State's Brief, pp. 4-5. Instead, the State argued, it was "hit with a
financial penalty for matters occurring a year before." State's Response
to Order to Show Cause, pp. 3-4. The State argued that in taking
corrective action for the facilities identified in the preliminary
findings, the State had shown "good faith and due diligence," and that
it had even recommended to the Agency that one of the facilities be
decertified.

As we noted above, the record shows that there were violations of
section 1903(g) in six facilities. The State argued that its good faith
efforts to correct the facilities' prospective actions should be a basis
for waiving the penalty. In support of this thesis, the State pointed
to 42 CFR 456.653, which implements section 1903(g)(4)(B), and provides
acceptable reasons for not meeting the section 1903(g)(1)(D) requirement
that states conduct annual on-site reviews.
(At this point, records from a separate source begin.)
Definition remove_mean (val : float) (st : MeanState) : MeanState :=
  if (val =? val)%float then
    let y := (- val - compensation_remove st)%float in
    let t := (sum_x st + y)%float in
    {| nobs := nobs st - 1;
       sum_x := t;
       neg_ct := if signbit val then neg_ct st - 1 else neg_ct st;
       compensation_add := compensation_add st;
       compensation_remove := (t - sum_x st - y)%float;
       num_consecutive_same_value := num_consecutive_same_value st;
       prev_value := prev_value st |}
  else st.

Definition float_of_Z (z : Z) : float := of_uint63 (Uint63.of_Z z).

Definition calc_mean (minp : Z) (st : MeanState) : float :=
  if (minp <=? nobs st) && (0 <? nobs st) then
    let result := (sum_x st / float_of_Z (nobs st))%float in
    if nobs st <=? num_consecutive_same_value st then prev_value st
    else if (neg_ct st =? 0) && (result <? 0)%float then 0%float
    else if (neg_ct st =? nobs st) && (0 <? result)%float then 0%float
    else result
  else nan.

(** The bounds of the window of row [i]: [start = max(0, i + 1 - window)]
    and [end = i + 1]. *)
Definition window_start (window i : nat) : nat := (S i - window)%nat.
Definition window_end (i : nat) : nat := S i.

Definition add_values (values : list float) (from to : nat) (st : MeanState) : MeanState :=
  fold_left (fun st j => add_mean (nth j values nan) st) (seq from (to - from)) st.

Definition remove_values (values : list float) (from to : nat) (st : MeanState) : MeanState :=
  fold_left (fun st j => remove_mean (nth j values nan) st) (seq from (to - from)) st.

(** The state after row [i]: set up afresh on the first row (and whenever the
    window does not overlap the previous one), otherwise the previous state
    with the values that left the window removed and the new ones added. *)
Fixpoint roll_state (values : list float) (window : nat) (i : nat) : MeanState :=
  let s := window_start window i in
  let e := window_end i in
  match i with
  | O => add_values values s e (setup_state (nth s values nan))
  | S i' =>
      if (window_end i' <=? s)%nat
      then add_values values s e (setup_state (nth s values nan))
      else add_values values (window_end i') e
             (remove_values values (window_start window i') s
                (roll_state values window i'))
  end.

Definition roll_mean (values : list float) (window : nat) (minp : Z) : list float :=
  map (fun i => calc_mean minp (roll_state values window i)) (seq 0 (length values)).

Definition rolling_mean (window : nat) (xs : list float) : list float :=
  roll_mean (prep_values xs) window (Z.of_nat window).

(** [Series.diff()]: each value minus the previous one; the first row has no
    previous value and gets NaN. *)
Fixpoint diff_from (prev : float) (xs : list float) : list float :=
  match xs with
  | [] => []
  | x :: rest => (x - prev)%float :: diff_from x rest
  end.

Definition diff (xs : list float) : list float := diff_from nan xs.

(** Step 4 of [analyze_stock]: the columns MA5, MA10, MA20, MA60 and
    MA20_Slope_Val are computed from the Close column and attached row by
    row. *)
Definition add_indicators (df : list PriceBar) : list IndicatorBar :=
  let close := map pb_close df in
  let ma5 := rolling_mean 5 close in
  let ma10 := rolling_mean 10 close in
  let ma20 := rolling_mean 20 close in
  let ma60 := rolling_mean 60 close in
  let ma20_slope_val := diff ma20 in
  imap (fun i b =>
          {| Date := pb_date b;
             Close := pb_close b;
             MA5 := nth i ma5 nan;
             MA10 := nth i ma10 nan;
             MA20 := nth i ma20 nan;
             MA60 := nth i ma60 nan;
             MA20_Slope_Val := nth i ma20_slope_val nan |}) df.

(** Whether a value is observed (not NaN), as the test [val == val] of the
    running mean, and the number of observed values at the indices
    [from .. to - 1]. *)
Definition observed (v : float) : bool := (v =? v)%float.

Definition count_observed (values : list float) (from to : nat) : Z :=
  Z.of_nat (length (List.filter (fun j => observed (nth j values nan))
                                (seq from (to - from)))).

(** Row [i] of the frame with its indicators, column by column. *)
Definition indicator_bar_at (df : list PriceBar) (i : nat) (b : PriceBar) : IndicatorBar :=
  let close := map pb_close df in
  {| Date := pb_date b;
     Close := pb_close b;
     MA5 := nth i (rolling_mean 5 close) nan;
     MA10 := nth i (rolling_mean 10 close) nan;
     MA20 := nth i (rolling_mean 20 close) nan;
     MA60 := nth i (rolling_mean 60 close) nan;
     MA20_Slope_Val := nth i (diff (rolling_mean 20 close)) nan |}.

(** A value whose sign bit is clear: it is NaN or not negative, and when it
    is observed its sign bit is not set. *)
Definition clear_sign (v : float) : Prop :=
  F64.not_negative v /\ (observed v = true -> signbit v = false).

(** ** The per-row classification (step 6 of [analyze_stock]) *)

Definition slope_threshold (row : IndicatorBar) : float :=
  (MA20 row * 0.0005)%float.

Definition slope_status (row : IndicatorBar) : string :=
  let slope_val := MA20_Slope_Val row in
  if F64.gtb slope_val (slope_threshold row) then "上彎"
  else if (slope_val <? - slope_threshold row)%float then "下彎"
  else "持平".

Definition pos_status (row : IndicatorBar) : string :=
  if F64.gtb (Close row) (MA20 row) then "之上" else "之下".

Definition align_status (row : IndicatorBar) : string :=
  if F64.gtb (MA5 row) (MA10 row) && F64.gtb (MA10 row) (MA20 row)
     && F64.gtb (MA20 row) (MA60 row)
  then "多頭排列" else "無".

Definition scenario_of (row : IndicatorBar) : ScenarioRecord :=
  get_scenario_analysis (slope_status row) (pos_status row) (align_status row).

(** The dictionary appended to [results]; the comments give its keys.  The
    date is kept as a date, where the program formats it as text. *)
Record ResultRow : Type := mkResultRow {
  r_date : Z;            (* 日期 *)
  r_close : float;       (* 收盤價 *)
  r_tag : string;        (* 趨勢標籤 *)
  r_sid : Z;             (* 情境編號 *)
  r_desc : string;       (* 情境描述 *)
  r_conclusion : string; (* 操作推論 *)
  r_slope : string;      (* 月線斜率 *)
  r_pos : string;        (* 股價位置 *)
  r_align : string       (* 均線狀態 *)
}.

Definition analyze_row (row : IndicatorBar) : ResultRow :=
  let s := scenario_of row in
  {| r_date := Date row;
     r_close := Close row;
     r_tag := tag s;
     r_sid := sid s;
     r_desc := desc s;
     r_conclusion := conclusion s;
     r_slope := slope_status row;
     r_pos := pos_status row;
     r_align := align_status row |}.

(** ** [analyze_stock] and [main] *)

(** What [analyze_stock] shows: the error for an empty download, the warning
    for a window without rows, or the table of results with the chart data
    (Close, MA20, MA60 of the rows of the window).  The handler that closes
    the function reports the exceptions of the provider and of pandas; the
    float comparisons and the dictionary read with a default raise none, so
    the steps modelled here have no failing case. *)
Inductive Outcome : Type :=
| NoDataError (ticker : string)
| NoTradingWarning
| Shown (results : list ResultRow) (chart_data : list (float * float * float)).

Definition results_of (o : Outcome) : list ResultRow :=
  match o with
  | Shown results _ => results
  | NoDataError _ | NoTradingWarning => []
  end.

(** What [main] does once the inputs are read. *)
Inductive MainOutcome : Type :=
| NotRun
| RangeTooLongError (date_diff : Z)
| EndBeforeStartError
| Analyzed (o : Outcome).

Definition in_range (start_date end_date : Z) (row : IndicatorBar) : bool :=
  (start_date <=? Date row) && (Date row <=? end_date).

Section Orchestration.

(** [yf.download(ticker, start=..., end=...)]: the market-data provider,
    whose answer is the rows of the frame in date order. *)
Variable yf_download : string -> Z -> Z -> list PriceBar.

Definition analyze_stock (ticker : string) (start_date end_date : Z) : Outcome :=
  let fetch_start := start_date - 120 in
  let df := yf_download ticker fetch_start (end_date + 1) in
  match df with
  | [] => NoDataError ticker
  | _ :: _ =>
      let df := add_indicators df in
      let target_df := List.filter (in_range start_date end_date) df in
      match target_df with
      | [] => NoTradingWarning
      | _ :: _ =>
          Shown (map analyze_row target_df)
                (map (fun row => (Close row, MA20 row, MA60 row)) target_df)
      end
  end.

Definition main (ticker : string) (start_input end_input : Z) (run_btn : bool)
  : MainOutcome :=
  let date_diff := end_input - start_input in
  if run_btn then
    if date_diff >? 10 then RangeTooLongError date_diff
    else if date_diff <? 0 then EndBeforeStartError
    else Analyzed (analyze_stock ticker start_input end_input)
  else NotRun.

(** The frame downloaded for a request, and the rows of the requested
    window once the indicator columns are added. *)
Definition downloaded (ticker : string) (start_date end_date : Z) : list PriceBar :=
  yf_download ticker (start_date - 120) (end_date + 1).

Definition target_rows (ticker : string) (start_date end_date : Z) : list IndicatorBar :=
  List.filter (in_range start_date end_date)
              (add_indicators (downloaded ticker start_date end_date)).

End Orchestration.

Definition is_validation_error (o : MainOutcome) : bool :=
  match o with
  | RangeTooLongError _ | EndBeforeStartError => true
  | NotRun | Analyzed _ => false
  end.

(** ** Concrete frames *)

(** Sixty-five daily rows from 2024-01-01 on, all closing at 100. *)
Definition flat_series : list PriceBar :=
  map (fun i => mkPriceBar (ymd2ord 2024 1 1 + Z.of_nat i) 100%float) (seq 0 65).

(** A download of a single row, dated 2024-01-02. *)
Definition lone_bar : list PriceBar := [mkPriceBar (ymd2ord 2024 1 2) 100%float].

Definition provider_of (df : list PriceBar) : string -> Z -> Z -> list PriceBar :=
  fun _ _ _ => df.

(** Rows with hand-picked indicators. *)
Definition falling_row : IndicatorBar :=
  mkIndicatorBar (ymd2ord 2024 1 2) 99 100 100 100 100 (-0.0501).

Definition level_row : IndicatorBar :=
  mkIndicatorBar (ymd2ord 2024 1 2) 100 100 100 100 100 0.

Definition fresh_row : IndicatorBar :=
  mkIndicatorBar (ymd2ord 2024 1 2) 100 nan nan nan nan nan.

(** ** The order of the dictionary

    The literal lists its entries by slope (three groups of four), then by
    position, then by alignment; the ranks below number the values in that
    order. *)
Definition slope_rank (s : SlopeDirection) : Z :=
  match s with Up => 0 | Flat => 1 | Down => 2 end.

Definition position_rank (p : PricePosition) : Z :=
  match p with Above => 0 | Below => 1 end.

Definition alignment_rank (a : Alignment) : Z :=
  match a with Bullish => 0 | NoAlignment => 1 end.

Definition scenario_number (s : SlopeDirection) (p : PricePosition) (a : Alignment) : Z :=
  1 + 4 * slope_rank s + 2 * position_rank p + alignment_rank a.

(** A frame of three rows whose second close is missing. *)
Definition gapped_series : list PriceBar :=
  [ mkPriceBar (ymd2ord 2024 1 2) 100%float;
    mkPriceBar (ymd2ord 2024 1 3) nan;
    mkPriceBar (ymd2ord 2024 1 4) 101%float ].

(** Sixty-five rows closing at 100, except that the close of row 50 is
    missing. *)
Definition holed_series : list PriceBar :=
  map (fun i => mkPriceBar (ymd2ord 2024 1 1 + Z.of_nat i)
                  (if (i =? 50)%nat then nan else 100%float)) (seq 0 65).


(** A row with its slope replaced, the other columns kept. *)
Definition with_slope (row : IndicatorBar) (slope_val : float) : IndicatorBar :=
  {| Date := Date row; Close := Close row;
     MA5 := MA5 row; MA10 := MA10 row; MA20 := MA20 row; MA60 := MA60 row;
     MA20_Slope_Val := slope_val |}.

(** Up and Down exchanged, Flat kept. *)
Definition mirror (s : SlopeDirection) : SlopeDirection :=
  match s with Up => Down | Flat => Flat | Down => Up end.

(** * Part II: the properties

    ** Binary64 facts used by the classifier

    The facts below are derived from the specification of the primitive
    operations over [spec_float]. *)

Module F64Facts.
Import F64.

Lemma SFcompare_refl (x : spec_float) :
  x <> S754_nan -> SFcompare x x = Some Eq.
Proof.
  destruct x as [s|s| |s m e]; simpl; intros H; try congruence.
  - destruct s; reflexivity.
  - rewrite Z.compare_refl.
    change (Pos.compare_cont Eq m m) with (Pos.compare m m).
    rewrite Pos.compare_refl. destruct s; reflexivity.
Qed.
Section 1903( g)(4)(B)
provides, in part, for a showing of good faith and due diligence in
connection with the annual reviews. However, neither the statute nor
the regulation provides that a showing of good faith and due diligence
is a basis for waiving the other statutory requirements set out in
sections 1903(g)(1)(A) through (C). Therefore, while the State's good
faith and due diligence are commendable and should improve the State's
program, this is not a statutory or regulatory basis for waiving the
penalty. Moreover, nothing in the statute or regulations provides that
the Agency is responsible through its validation surveys for notifying
the states of deficiencies in their programs for corrective purposes.
The focus of section 1903(g) is on penalties for violations of the
requirements and corrective action does not alter either the State's
responsibility for meeting the requirements or the Secretary's
responsibility for disallowing based on violations found during the
surveys.

Finally, nothing in the statute or regulations requires that the
Agency provide a state with preliminary findings, and the record does
not show that the State was prejudiced by the addition of violations to
the final notice of disallowance. The State has not shown that the
Agency's failure to include all of the violations in its preliminary
findings is in any way related to its ability to produce documentation
showing that violations did not exist. The letter indicating the
preliminary findings clearly noted that it was not the final
determination. The State had an opportunity during the pendency of this
appeal to submit additional evidence that the Agency's findings were
wrong. The State took the opportunity to submit documentation and
received a response from the Agency, which included a reduction in the
disallowance. The State has indicated that it has no further
documentation to produce. Transcript, p. 8. Therefore, we conclude
that the Agency's actions in notifying the State about violations are
not a basis for reversing the disallowance.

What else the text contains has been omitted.